Inna Lillahi wa inna ilayhi raji’un: Doyen Gambian Journalist Alhagie Baba Musa (Baa)Trawally : An Elephant Fallen On Its Four Feet.

by Alagi Yorro Jallow.
Death of a Scholar is the end of an era. When an older adult with an abundance of knowledge and wisdom dies, a library burns to the ground. The reality of death is harsh yet inevitable and inescapable. Alhagie Baba Musa Trawally, known as Baa Trawally, a veteran Gambian journalist who had greatly influenced countless lives across the globe, has left for the final abode, leaving us behind in dismay. However, we have nothing to say except the eye cries, the heart feels sorry. We will not utter any words other than what our Lord consent.
To mourn Baa Trawally is not to love him less but a sign of eternal remembrance. Though so early his departure from life, so great a legacy he left. As a true friend and a mentor, I accept Baa Trawally. He fit William Shakespeare’s words, “When he shall die, Take him and cut him out into little stars and he shall make the face of heaven so fine That all the world will be in love with night And pay no worship to the garish sun.”
My heartfelt and profound condolences to the bereaved family, the entire Gambian media fraternity, and the Gambian people. I am beset by one of the awful news of 2021. The Gambian media fraternity has just lost a father, grandfather, friend, uncle, and comrade in journalism and scholarship. The Gambia has lost another worthy citizen; The Gambia said goodnight early to one of its best, an actual journalist of vast knowledge, a sociable person, a patriotic who had a strong faith in the Gambia’s growth and development. I joined the Gambian journalists and the entire Gambia to mourn the loss of doyen Baa Trawalley and equally sympathize with his family. I knew him for over 30 years. The last time I saw him was at lunch at late Swaebou Conateh’s residence in Dippa Kunda, in the company of the great Deyda Hydara, the prolific public intellectual. Trust us, we argued over the Gambia.
The world will indeed miss doyen Alhagie Baba Musa Trawally’s outstanding contributions to journalism, free press defender debates; mentees cannot imagine what blow they have just suffered. Together, we are one short of a great mind in print journalism. Like hundreds of others, I and my colleagues, young and old, will miss his musings, always carefully crafted with didactic pedagogy, crucial to personal growth and national development. Indeed, he was a serial and consistent writer. Just as he contributed to knowledge production in many of his literary works, his opinions have served as a fountain from which hundreds of thousands of Gambians and non Gambians drew inspiration and engendered national and academic discourses. He was the publisher and editor of The New Gambia Newspaper, founded in 1962. He also served as a contributor to “Gambia Echo,” edited by Lenrie Peters, and a contributor to the Jerusalem Post.

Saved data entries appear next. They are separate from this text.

(* ===== verification/RecordCtl.v ===== *)
(** * The DnsRecord controller (internal/controller/dnsrecord_controller.go)

    [Reconcile] of DnsRecordReconciler and what it calls: creating or adopting
    the record upstream, keeping it as the spec says, and deleting it. A time to
    live and a CAA flag, which the client library holds as [float64], stay the
    integers of the spec. *)
From S2P Require Import Prelude GatewayAPI Samples API Effects Helpers TunnelApi Dns.

Definition dnsRecordFinalizer := "dnsrecord.cloudflare.unmango.dev/finalizer".

(** ** The Cloudflare API's records *)

(** [dns.RecordResponse], as far as it is read. *)
Record RemoteRecord := {
  rr_ID : string;
  rr_Comment : string;
  rr_Content : string;
  rr_Name : string;
  rr_Type : string;
}.

#[export] Instance RemoteRecord_eq_dec : EqDecision RemoteRecord.
Proof. solve_decision. Defined.

(** The fields the five parameters of cloudflare-go share. *)
Record RecordFields := {
  rf_Comment : string;
  rf_Name : string;
  rf_Proxied : bool;
  rf_Settings : RecordSettings;
  rf_Tags : list string;
  rf_TTL : Z;
  rf_Type : string;
}.

Inductive RecordParam :=
  | AAAARecordParam (content : string) (fields : RecordFields)
  | ARecordParam (content : string) (fields : RecordFields)
  | CAARecordParam (data : CAARecordData) (fields : RecordFields)
  | CNAMERecordParam (content : string) (fields : RecordFields)
  | TXTRecordParam (content : string) (fields : RecordFields).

If anything, doyen Alhagie Baa Trawalley shows his passionate commitment to The Gambia. As a veteran journalist and a prolific author, he combined his knowledge and vastness in politics and linguistic with experience spanning longer than the Gambia’s independence to produce solution-based works to make the Gambia better.
A peek into his publications and in his editorials available in the National Library and at the National archives would give insight into his thought process and how he devoted his life and experience to contribute to national discourses. I am a lover of real men and women, and like the younger generations would say, “I stan greatness.” As my tribute to him, it is crucial to reiterate his works emphatically. They are his legacies. A cursory look at some of his knowledge production in the form of opinions published in his newspaper and another medium would serve this purpose without missing out on the best of lessons embedded in Alhgie Baa Trawalley’s world of intellectual output.
Doyen Alhagie Baa Trawally was a very knowledgeable person, a pragmatic thinker, and a prolific writer who had a unique way of relating with people who were far junior to him in age and experience as colleagues. He was an unrepentant patriot who still had a lot to offer the country. This is a very untimely, shocking, and devastating loss. God has again taken away a seminal mind and political guru.
Like those in academia and journalism, the Gambia, Africa, and the rest of the world, We will miss him. Like the painful loss of Deyda Hydara, Swaebou Conateh, Babucarr Gaye, Momodou Musa Secka, and lately, Mr. Ebou Waggeh in 2019. The loss of Alhagie Baa Trawally brings too much pain to bear. Mother-earth has once again swallowed one of our brightest minds amid darkness and uncertainties hovering over the land.
I wish I had the poetic composure to erect a tombstone of elegy in his honor to mark your painful passage. Words failed me. I could not go beyond the first building stone, the first stanza:
“When a day loses its sun rays
And a rainbow suddenly fades away.
When from the sky a lodestar is erased
Memories become our only solace.”
May the beautiful soul of Alhagie Baa Trawally find a well-deserved rest, and may the Good Lord comfort his grieving family.
May Allah grant you Aljannah Firdausi.